#### Exercise prompt:
In the listing below, find the line with "st = Some s" and the line with "(rt_Quality (RuntimeView now". Repeat those two lines and all lines between them exactly.

#### Dataset extract:
(* ===== verification/Observation.v ===== *)
(** * Collector observations and the runtime view

    The wire records of internal/appstate/wire.generated.go, the collector
    configuration and replica evaluation of collector_protocol.go, the frame
    validation of memory_validation.go, and the read-model view of state.go. *)
From S2P Require Import Prelude GoStd Sha256 GoJson Uuid.
From Stdlib Require Import Ascii.

(** ** Kubernetes' name validation

    [k8s.io/apimachinery/pkg/util/validation] is a third-party package:
    [isDNS1123Subdomain name] stands for
    [len(validation.IsDNS1123Subdomain(name)) == 0]. *)
Class K8sLib := isDNS1123Subdomain : string -> bool.

(** ** Wire records *)
Record ResourceImage := mkResourceImage { ri_Component : string; ri_Image : string }.
#[export] Instance ResourceImage_eq : EqDecision ResourceImage.
Proof. solve_decision. Defined.

Record ResourceDiscovery := mkResourceDiscovery {
  rd_Enabled : bool; rd_AppID : string; rd_GroupID : string; rd_Brand : string;
  rd_Version : string; rd_DisplayName : string; rd_Models : string; rd_Source : string }.
#[export] Instance ResourceDiscovery_eq : EqDecision ResourceDiscovery.
Proof. solve_decision. Defined.

(** [Images] is a slice: [None] is nil, which [validStreamResource] rejects and
    [json.Marshal] writes as [null]. *)
Record ResourceMetadata := mkResourceMetadata {
  rm_OwnershipMarked : bool; rm_TemplateHash : string; rm_ImagesComplete : bool;
  rm_Images : option (list ResourceImage); rm_Discovery : ResourceDiscovery }.
#[export] Instance ResourceMetadata_eq : EqDecision ResourceMetadata.
Proof. solve_decision. Defined.

Record ResourceObservation := mkResourceObservation {
  ro_Namespace : string; ro_Name : string; ro_UID : string; ro_ResourceVersion : string;
  ro_StationID : string; ro_OrganizationID : string; ro_InstallationID : string; ro_AppID : string;
  ro_Generation : Z; ro_ObservedGeneration : Z;
  ro_Desired : Z; ro_Replicas : Z; ro_Ready : Z; ro_Updated : Z; ro_Available : Z;
  ro_ProgressFailed : bool; ro_ReplicaFailed : bool; ro_Terminating : bool; ro_Deleted : bool;
  ro_Health : string; ro_InstanceID : string; ro_Metadata : option ResourceMetadata }.
#[export] Instance ResourceObservation_eq : EqDecision ResourceObservation.
Proof. solve_decision. Defined.

Definition set_Health (h : string) (o : ResourceObservation) : ResourceObservation :=
  let '(mkResourceObservation a b c d e f g i j k l m n p q r s t u _ v w) := o in
  mkResourceObservation a b c d e f g i j k l m n p q r s t u h v w.

Record Health := mkHealth {
  h_Namespace : string; h_Name : string; h_UID : string; h_ResourceVersion : string;
  h_Health : string }.

(** [json.Marshal(o.Metadata)]. *)
Definition image_json (i : ResourceImage) : json :=
  JObj [("component", JStr (ri_Component i)); ("image", JStr (ri_Image i))].
Definition discovery_json (d : ResourceDiscovery) : json :=
  JObj [("enabled", JBool (rd_Enabled d)); ("appId", JStr (rd_AppID d));
        ("groupId", JStr (rd_GroupID d)); ("brand", JStr (rd_Brand d));
        ("version", JStr (rd_Version d)); ("displayName", JStr (rd_DisplayName d));
        ("models", JStr (rd_Models d)); ("source", JStr (rd_Source d))].
Definition metadata_json (m : ResourceMetadata) : json :=
  JObj [("ownershipMarked", JBool (rm_OwnershipMarked m));
        ("templateHash", JStr (rm_TemplateHash m));
        ("imagesComplete", JBool (rm_ImagesComplete m));
        ("images", jopt (fun l => JArr (map image_json l)) (rm_Images m));
        ("discovery", discovery_json (rm_Discovery m))].

(** ** Names *)
Module Patterns.
Import Regexp.
Definition dash_alnum (c : ascii) : bool := lower_alnum c || bool_decide (c = "-"%char).
Definition ident_byte (c : ascii) : bool := lower_alnum c || one_of "._-" c.
(** [^[a-z0-9]([-a-z0-9]*[a-z0-9])?$] *)
Definition dns_label : re :=
  Cat (Class lower_alnum) (opt (Cat (Star (Class dash_alnum)) (Class lower_alnum))).
(** [^[a-z0-9][a-z0-9._-]{0,127}$] *)
Definition identifier : re := Cat (Class lower_alnum) (upto 127 (Class ident_byte)).
End Patterns.

Definition appIDPattern (s : string) : bool := Regexp.matches Patterns.dns_label s.
Definition appIdentifier (s : string) : bool := Regexp.matches Patterns.identifier s.

Definition dns (value : string) : bool :=
  (0 <? len value) && (len value <=? 63) && appIDPattern value.

(** ** Collector configuration *)
Record Collector := mkCollector {
  c_ID : string; c_Namespaces : list string; c_HealthRequiredApps : list string }.

Definition collector_valid (c : Collector) : bool :=
  if negb (dns (c_ID c)) || bool_decide (c_Namespaces c = [])
     || (128 <? Z.of_nat (length (c_Namespaces c)))
     || (1000 <? Z.of_nat (length (c_HealthRequiredApps c))) then false
  else scan_distinct dns (fun v => v) ∅ (c_Namespaces c)
       && scan_distinct appIdentifier (fun v => v) ∅ (c_HealthRequiredApps c).

(** ** Replica evaluation: (state, reason). *)
Definition evaluate (o : ResourceObservation) (healthRequired : bool) : string * string :=
  if ro_Deleted o then ("absent", "RESOURCE_ABSENT")
  else if ro_Terminating o then ("stopping", "RESOURCE_TERMINATING")
  else if ro_Generation o <? ro_ObservedGeneration o then ("unknown", "INVALID_OBSERVATION")
  else if ro_Desired o =? 0 then
    if ro_Replicas o =? 0 then ("stopped", "SCALED_TO_ZERO")
    else ("stopping", "REPLICAS_TERMINATING")
  else if ro_ProgressFailed o then ("degraded", "PROGRESS_DEADLINE_EXCEEDED")
  else if ro_ReplicaFailed o then ("degraded", "REPLICA_FAILURE")
  else if (ro_Health o =? "failed")%string then ("degraded", "HEALTH_CHECK_FAILED")
  else if (ro_Generation o <? 1) || (ro_ObservedGeneration o <? ro_Generation o)
          || negb (ro_Replicas o =? ro_Desired o) || negb (ro_Ready o =? ro_Desired o)
          || negb (ro_Updated o =? ro_Desired o) || negb (ro_Available o =? ro_Desired o)
  then ("starting", "REPLICAS_NOT_READY")
  else if healthRequired && negb (ro_Health o =? "ready")%string
  then ("unknown", "HEALTH_NOT_OBSERVED")
  else ("ready", "READY").

(** ** Frame validation *)
Section Validation.
Context {K : K8sLib}.

Definition validStreamLocation (namespace name uid : string) (c : Collector) : bool :=
  dns namespace && slices_contains (c_Namespaces c) namespace && isDNS1123Subdomain name
  && (0 <? len uid) && (len uid <=? 128).

Definition validImage (i : ResourceImage) : bool :=
  dns (ri_Component i) && negb (len (ri_Image i) =? 0) && (len (ri_Image i) <=? 2048).

Definition validMetadata (m : ResourceMetadata) : bool :=
  if 128 <? len (rm_TemplateHash m) then false
  else match rm_Images m with
  | None => false
  | Some images =>
      if (64 <? Z.of_nat (length images))
         || (negb (rm_ImagesComplete m) && negb (bool_decide (images = [])))
         || (rm_ImagesComplete m && bool_decide (images = [])) then false
      else if negb (scan_distinct validImage ri_Component ∅ images) then false
      else
        let d := rm_Discovery m in
        negb ((128 <? len (rd_AppID d)) || (128 <? len (rd_GroupID d)) || (128 <? len (rd_Brand d))
              || (128 <? len (rd_Version d)) || (512 <? len (rd_DisplayName d))
              || (4096 <? len (rd_Models d)) || (1024 <? len (rd_Source d)))
  end.

Definition validStreamResource (o : ResourceObservation) (c : Collector) : bool :=
  if negb (validStreamLocation (ro_Namespace o) (ro_Name o) (ro_UID o) c)
     || (len (ro_ResourceVersion o) =? 0) || (256 <? len (ro_ResourceVersion o))
     || (ro_Generation o <? 0) || (ro_ObservedGeneration o <? 0) || (ro_Desired o <? 0)
     || (ro_Replicas o <? 0) || (ro_Ready o <? 0) || (ro_Updated o <? 0) || (ro_Available o <? 0)
     || negb (slices_contains ["not_checked"; "ready"; "failed"] (ro_Health o)) then false
  else if existsb (fun id => 128 <? len id)
            [ro_StationID o; ro_OrganizationID o; ro_InstallationID o; ro_AppID o; ro_InstanceID o]
  then false
  else match ro_Metadata o with Some m => validMetadata m | None => true end.
End Validation.

(** ** The runtime read model *)
Record Runtime := mkRuntime {
  rt_State : string; rt_Quality : string; rt_ReasonCode : string;
  rt_ObservedAt : option Time; rt_ExpiresAt : option Time; rt_LastKnownState : option string }.
#[export] Instance Runtime_eq : EqDecision Runtime.
Proof. solve_decision. Defined.

(** [utcTime] copies the instant; an instant is location-free here. *)
Definition utcTime (value : option Time) : option Time := value.

Definition RuntimeView (now : Time) (state reason : option string)
    (received expires : option Time) (expired : bool) : Runtime :=
  let out r last := mkRuntime "unknown" "unknown" r (utcTime received) (utcTime expires) last in
  match state, reason, received, expires with
  | Some st, Some re, Some rcv, Some exp =>
      if negb (time_after exp rcv) || time_after rcv now then out "INVALID_OBSERVATION" None
      else
        let last := if negb (st =? "unknown")%string then Some st else None in
        if expired || negb (time_before now exp) then out "OBSERVATION_EXPIRED" last
        else mkRuntime st (if negb (st =? "unknown")%string then "known" else "unknown") re
                       (utcTime received) (utcTime expires) last
  | _, _, _, _ => out "NOT_OBSERVED" None
  end.

#[global] Arguments RuntimeView : simpl never.

(** ** Lemmas *)

Lemma dns_appIDPattern s : dns s = true -> appIDPattern s = true.
Proof. unfold dns. intros. by bool_norm. Qed.

Lemma collector_valid_namespaces c :
  collector_valid c = true ->
  NoDup (c_Namespaces c) /\ (forall ns, ns ∈ c_Namespaces c -> dns ns = true) /\ dns (c_ID c) = true.
Proof.
  unfold collector_valid. destruct (_ || _) eqn:E; [done |]. bool_norm. intros. bool_norm.
  match goal with H : scan_distinct dns _ _ _ = true |- _ =>
    apply scan_distinct_true in H as (Hok & Hnd & _) end.
  rewrite list_fmap_id in Hnd. auto.
Qed.

Section ValidationFacts.
Context {K : K8sLib}.
Lemma validStreamResource_location o c :
  validStreamResource o c = true ->
  validStreamLocation (ro_Namespace o) (ro_Name o) (ro_UID o) c = true.
Proof. unfold validStreamResource. destruct (_ || _) eqn:E; [done |]. by bool_norm. Qed.

Lemma validStreamLocation_namespace ns name uid c :
  validStreamLocation ns name uid c = true -> ns ∈ c_Namespaces c.
Proof. unfold validStreamLocation. intros. bool_norm. by apply slices_contains_true. Qed.
End ValidationFacts.

(** What a known view certifies about its evidence. *)
Lemma RuntimeView_known now st re rcv exp expired :
  rt_Quality (RuntimeView now st re rcv exp expired) = "known" ->
  exists s r a e,
    st = Some s /\ re = Some r /\ rcv = Some a /\ exp = Some e /\ expired = false /\
    s <> "unknown" /\ a <= now < e /\
    RuntimeView now st re rcv exp expired = mkRuntime s "known" r (Some a) (Some e) (Some s).
Proof.
  unfold RuntimeView. destruct st as [s |], re as [r |], rcv as [a |], exp as [e |]; try done.
  unfold time_after, time_before.
  destruct (negb (a <? e) || (now <? a)) eqn:E1; [done |].
  destruct (expired || negb (now <? e)) eqn:E2; [done |].
  destruct (s =? "unknown")%string eqn:E3; [done |]. simpl. intros _.
  bool_norm. exists s, r, a, e. repeat split; try done; lia.
Qed.

Lemma RuntimeView_quality now st re rcv exp expired :
  rt_Quality (RuntimeView now st re rcv exp expired) = "known" \/
  (rt_Quality (RuntimeView now st re rcv exp expired) = "unknown" /\
   rt_State (RuntimeView now st re rcv exp expired) = "unknown").
Proof.
  unfold RuntimeView. destruct st as [s |], re, rcv, exp; simpl; auto.
  destruct (_ || _); [auto |]. destruct (_ || _); [auto |]. simpl.
  destruct (s =? "unknown")%string eqn:E; simpl; [right | by left].
  by apply String.eqb_eq in E.
Qed.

#### Expected output:
    st = Some s /\ re = Some r /\ rcv = Some a /\ exp = Some e /\ expired = false /\
    s <> "unknown" /\ a <= now < e /\
    RuntimeView now st re rcv exp expired = mkRuntime s "known" r (Some a) (Some e) (Some s).
Proof.
  unfold RuntimeView. destruct st as [s |], re as [r |], rcv as [a |], exp as [e |]; try done.
  unfold time_after, time_before.
  destruct (negb (a <? e) || (now <? a)) eqn:E1; [done |].
  destruct (expired || negb (now <? e)) eqn:E2; [done |].
  destruct (s =? "unknown")%string eqn:E3; [done |]. simpl. intros _.
  bool_norm. exists s, r, a, e. repeat split; try done; lia.
Qed.

Lemma RuntimeView_quality now st re rcv exp expired :
  rt_Quality (RuntimeView now st re rcv exp expired) = "known" \/
  (rt_Quality (RuntimeView now st re rcv exp expired) = "unknown" /\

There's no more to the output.